Le carême est un temps de prière, de pénitence et de partage, pour accueillir Dieu dans sa vie.

 

Qu’est-ce que le carême ?

C’est une période de 40 jours (+ les dimanches), située entre le mercredi des Cendres et la veille du dimanche de Pâques, durant laquelle les chrétiens cherchent à se rapprocher de Dieu par davantage de prière, de partage et d’efforts au quotidien.

 

 

D’où vient le carême ?

Les 40 jours du carême sont un écho aux 40 jours que Jésus a passé dans le désert. Les évangiles (en saint Matthieu, en saint Marc et en saint Luc) racontent comment le Christ a résisté aux tentations du diable lui promettant trompeusement honneur et pouvoir.

 

Dans la solitude du désert, Jésus rejette les propositions trompeuses de satan.
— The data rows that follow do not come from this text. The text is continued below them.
(** The comparison of lines 93-94 on the operands the method computes:
    calldata exactly when the first product is the greater, blob
    otherwise, equality included. *)
Lemma decision_on_computed_operands (dec : DynamicEthChannelConfig) (q : GasPriceCaps) :
  let out := dec_ChannelConfig P dec (inl q) in
  let lhs := blobCost P dec q * int64 (calldataBytes dec) in
  let rhs := calldataCost P dec q * blobDataBytes P dec in
  (lhs > rhs ->
     returned out = calldataConfig dec
     /\ log_msg (logged out) = "Using calldata channel config"%string)
  /\ (lhs <= rhs ->
     returned out = blobConfig dec
     /\ log_msg (logged out) = "Using blob channel config"%string)
  /\ (calldataConfig dec <> blobConfig dec ->
     (returned out = calldataConfig dec <-> lhs > rhs)).
Proof.
  cbv zeta. rewrite dec_ChannelConfig_quote.
  destruct (Z.gtb_spec (blobCost P dec q * int64 (calldataBytes dec))
                       (calldataCost P dec q * blobDataBytes P dec)) as [Hgt | Hle];
    cbn [returned logged fst snd log_msg].
  - repeat split; intros; try lia; auto.
  - repeat split; intros; try lia; auto.
    exfalso. match goal with H : _ <> _ |- _ => apply H end. congruence.
Qed.

(** C2, as amended.  When the per-byte gas is positive, the configured
    sizes are in the range of their Go types and neither gas amount leaves
    the signed 64-bit range, the
    two cost estimates, which are also the ones logged, are the
    specification's formulas over the unbounded integers. *)
Theorem C2_costs_within_int64 (dec : DynamicEthChannelConfig) (q : GasPriceCaps) :
  0 < TxDataNonZeroGasEIP2028 P ->
  0 <= TxGas P ->
  0 <= MaxFrameSize (calldataConfig dec) ->
  (MaxFrameSize (calldataConfig dec) + 1) * TxDataNonZeroGasEIP2028 P + TxGas P < 2 ^ 63 ->
  - 2 ^ 63 <= TargetNumFrames (blobConfig dec) < 2 ^ 63 ->
  - 2 ^ 63 <= BlobSize P * TargetNumFrames (blobConfig dec) < 2 ^ 63 ->
  let ctx := log_ctx (logged (dec_ChannelConfig P dec (inl q))) in
  calldataCost P dec q = spec_calldataCost P dec q
  /\ blobCost P dec q = spec_blobCost P dec q
  /\ log_get "calldata_cost" ctx = Some (LogInt (spec_calldataCost P dec q))
  /\ log_get "blob_cost" ctx = Some (LogInt (spec_blobCost P dec q)).
Proof.
  intros Hg Ht Hm Hgas Hn Hblob ctx.
  assert (Hcc : calldataCost P dec q = spec_calldataCost P dec q).
  { unfold calldataCost, spec_calldataCost, calldataGas, calldataPrice,
      calldataBytes, randomByteCalldataGas.
    assert (Hmul : 0 <= (MaxFrameSize (calldataConfig dec) + 1) * TxDataNonZeroGasEIP2028 P)
      by (apply Z.mul_nonneg_nonneg; lia).
    assert (Hb : MaxFrameSize (calldataConfig dec) + 1 < 2 ^ 64).
    { assert (MaxFrameSize (calldataConfig dec) + 1
              <= (MaxFrameSize (calldataConfig dec) + 1) * TxDataNonZeroGasEIP2028 P)
        by nia.
      lia. }
    rewrite (uint64_id (MaxFrameSize (calldataConfig dec) + 1)) by lia.
    rewrite (uint64_id (_ * _)) by lia.
    rewrite uint64_id by lia.
    rewrite int64_id by lia. ring. }
  assert (Hbc : blobCost P dec q = spec_blobCost P dec q).
  { unfold blobCost, spec_blobCost, blobGas, blobCalldataCost, calldataPrice.
    assert (Hmul : 0 <= (MaxFrameSize (calldataConfig dec) + 1) * TxDataNonZeroGasEIP2028 P)
      by (apply Z.mul_nonneg_nonneg; lia).
    rewrite (int64_id (TargetNumFrames (blobConfig dec))) by lia.
    rewrite (int64_id (BlobSize P * _)) by lia.
    rewrite (int64_id (TxGas P)) by lia. ring. }
  subst ctx. rewrite dec_ChannelConfig_quote.
  repeat split; auto; destruct (_ >? _); cbn; congruence.
Qed.

(** A failed fetch returns what [latestConfig] points to. *)
Lemma failed_fetch_returns_latest (dec : DynamicEthChannelConfig) (err : error) :
  returned (dec_ChannelConfig P dec (inr err)) = deref dec (latestConfig dec).
Proof. reflexivity. Qed.

End ProviderFacts.

Lemma C2_costs_within_int64_witness :
  let q := mkCaps 1 1 1 in
  calldataCost mainnet scenario_provider q = spec_calldataCost mainnet scenario_provider q
  /\ blobCost mainnet scenario_provider q = spec_blobCost mainnet scenario_provider q.
Proof.
  cbv zeta.
  pose proof (C2_costs_within_int64 mainnet scenario_provider (mkCaps 1 1 1)) as H.
  cbn in H.
  destruct H as (H1 & H2 & _); try lia.
  split; [exact H1 | exact H2].
Defined.

(** C2, the claim as stated fails: the calldata gas is computed in
    [uint64] and converted to [int64] before it becomes a [big.Int].  With
    a calldata frame size of 2^60 bytes the product by 16 wraps around, so
    the estimate is 42032 where the formula over the unbounded integers
    gives 2^65 + 42032. *)
Lemma C2_calldata_gas_wraps :
  let q := mkCaps 1 1 1 in
  let out := dec_ChannelConfig mainnet oversized_provider (inl q) in
  calldataCost mainnet oversized_provider q = 42032
  /\ log_get "calldata_cost" (log_ctx (logged out)) = Some (LogInt 42032)
  /\ spec_calldataCost mainnet oversized_provider q = 2 ^ 65 + 42032
  /\ calldataCost mainnet oversized_provider q
     <> spec_calldataCost mainnet oversized_provider q.
Proof.
  cbv zeta. repeat split; try (vm_compute; reflexivity).
  vm_compute. discriminate.
Qed.

(** C9.  With a calldata frame size of 120,000 bytes and one target blob
    frame, the quote tipCap = 1, baseFee = 1, blobBaseFee = 1 selects the
    blob configuration, and the same quote with blobBaseFee = 1,000,000
    selects the calldata configuration (under the protocol constants
    [mainnet]). *)
Theorem C9_scenario_flips (dec : DynamicEthChannelConfig) :
  MaxFrameSize (calldataConfig dec) = 120000 ->
  TargetNumFrames (blobConfig dec) = 1 ->
  let cheap := dec_ChannelConfig mainnet dec (inl (mkCaps 1 1 1)) in
  let dear := dec_ChannelConfig mainnet dec (inl (mkCaps 1 1 1000000)) in
  (returned cheap = blobConfig dec
   /\ log_msg (logged cheap) = "Using blob channel config"%string)
  /\ (returned dear = calldataConfig dec
   /\ log_msg (logged dear) = "Using calldata channel config"%string).
Proof.
  intros Hm Hn. cbv zeta. rewrite !dec_ChannelConfig_quote.
  unfold blobCost, calldataCost, blobDataBytes, blobGas, blobCalldataCost,
    calldataGas, calldataBytes, calldataPrice, randomByteCalldataGas.
  rewrite Hm, Hn.
  replace (_ >? _) with false by (vm_compute; reflexivity).
  replace (_ >? _) with true by (vm_compute; reflexivity).
  repeat split.
Qed.

Lemma C9_scenario_flips_witness :
  returned (dec_ChannelConfig mainnet scenario_provider (inl (mkCaps 1 1 1)))
    = scenario_blobConfig
  /\ returned (dec_ChannelConfig mainnet scenario_provider (inl (mkCaps 1 1 1000000)))
    = scenario_calldataConfig.
Proof.
  pose proof (C9_scenario_flips scenario_provider eq_refl eq_refl) as H.
  cbv zeta in H. destruct H as [[H1 _] [H2 _]].
  split; [exact H1 | exact H2].
Defined.

(** The numbers behind C9: the two cross products for each quote. *)
Example scenario_cross_products :
  let d := scenario_provider in
  let cheap := mkCaps 1 1 1 in
  let dear := mkCaps 1 1 1000000 in
  blobCost mainnet d cheap * int64 (calldataBytes d) = 173072 * 120001
  /\ calldataCost mainnet d cheap * blobDataBytes mainnet d = 3882032 * 130044
  /\ blobCost mainnet d dear * int64 (calldataBytes d) = 131072042000 * 120001
  /\ calldataCost mainnet d dear * blobDataBytes mainnet d = 3882032 * 130044.
Proof. cbv zeta. repeat split; vm_compute; reflexivity. Qed.

(** C3, where the code departs from the claim.  The provider holds an
    oracle whose first answer is a quote and whose second request fails.
    The first call returns the calldata configuration and leaves the
    provider as it was, [latestConfig] still holding the address of the
    blob configuration; the second call returns the blob configuration and
    not the configuration the first call chose. *)
Theorem C3_fallback_forgets_last_choice :
  exists out1 out2,
    ChannelConfig_run mainnet scenario_provider 0%nat 2%nat = [Returns out1; Returns out2]
    /\ scenario_pricer 0%nat = inl (mkCaps 1 1 1000000)
    /\ scenario_pricer 1%nat = inr (lib_error "context deadline exceeded")
    /\ returned out1 = scenario_calldataConfig
    /\ provider_after out1 = scenario_provider
    /\ latestConfig (provider_after out1) = addr_blobConfig
    /\ returned out2 = scenario_blobConfig
    /\ returned out2 <> returned out1.
Proof.
  eexists. eexists. split; [vm_compute; reflexivity |].
  repeat split; try (vm_compute; reflexivity).
  vm_compute. discriminate.
Qed.

(** *** Further properties of the provider *)

Definition failed_reply (reply : PricerReply) : bool :=
  match reply with
  | inr _ => true
  | inl _ => false
  end.

(** The quote [q] with every fee multiplied by [k]. *)
Definition scale_caps (k : Z) (q : GasPriceCaps) : GasPriceCaps :=
  {| tipCap := k * tipCap q; baseFee := k * baseFee q; blobBaseFee := k * blobBaseFee q |}.

(** The quote [q] with another blob base fee. *)
Definition with_blobBaseFee (q : GasPriceCaps) (b : Z) : GasPriceCaps :=
  {| tipCap := tipCap q; baseFee := baseFee q; blobBaseFee := b |}.

Section ProviderMore.
Variable P : ProtocolParams.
Les chrétiens des premiers siècles ont très tôt compris ceci : tout croyant doit vivre un « combat intérieur » pour laisser dans sa vie toute sa place à Dieu, lui qui ne demande qu’à nous combler bien au-delà de ce que nous pouvons imaginer. Autrement dit, la « frontière » entre le bien et le mal n’est pas seulement dans le monde entre ceux qui cherchent à faire le bien et ceux qui font le mal. Non, cette « frontière » entre le bien et le mal est aussi à l’intérieur de tout être. C’est la conséquence du péché originel (cf le récit dans le Livre de la Genèse de la Bible, avec le péché d’Adam et Ève).

L’accueil et le choix du Bien, du Bon, du Vrai, du Juste, de l’Amour avec un grand A, sont tous les jours à vivre, bien sûr. Mais l’Église a voulu (au moins à partir du 4ème siècle) proposer un temps collectif où tous les croyants se mobilisent pour ce « combat spirituel » et s’encouragent mutuellement à grandir dans la sainteté. C’est tout l’intérêt du carême.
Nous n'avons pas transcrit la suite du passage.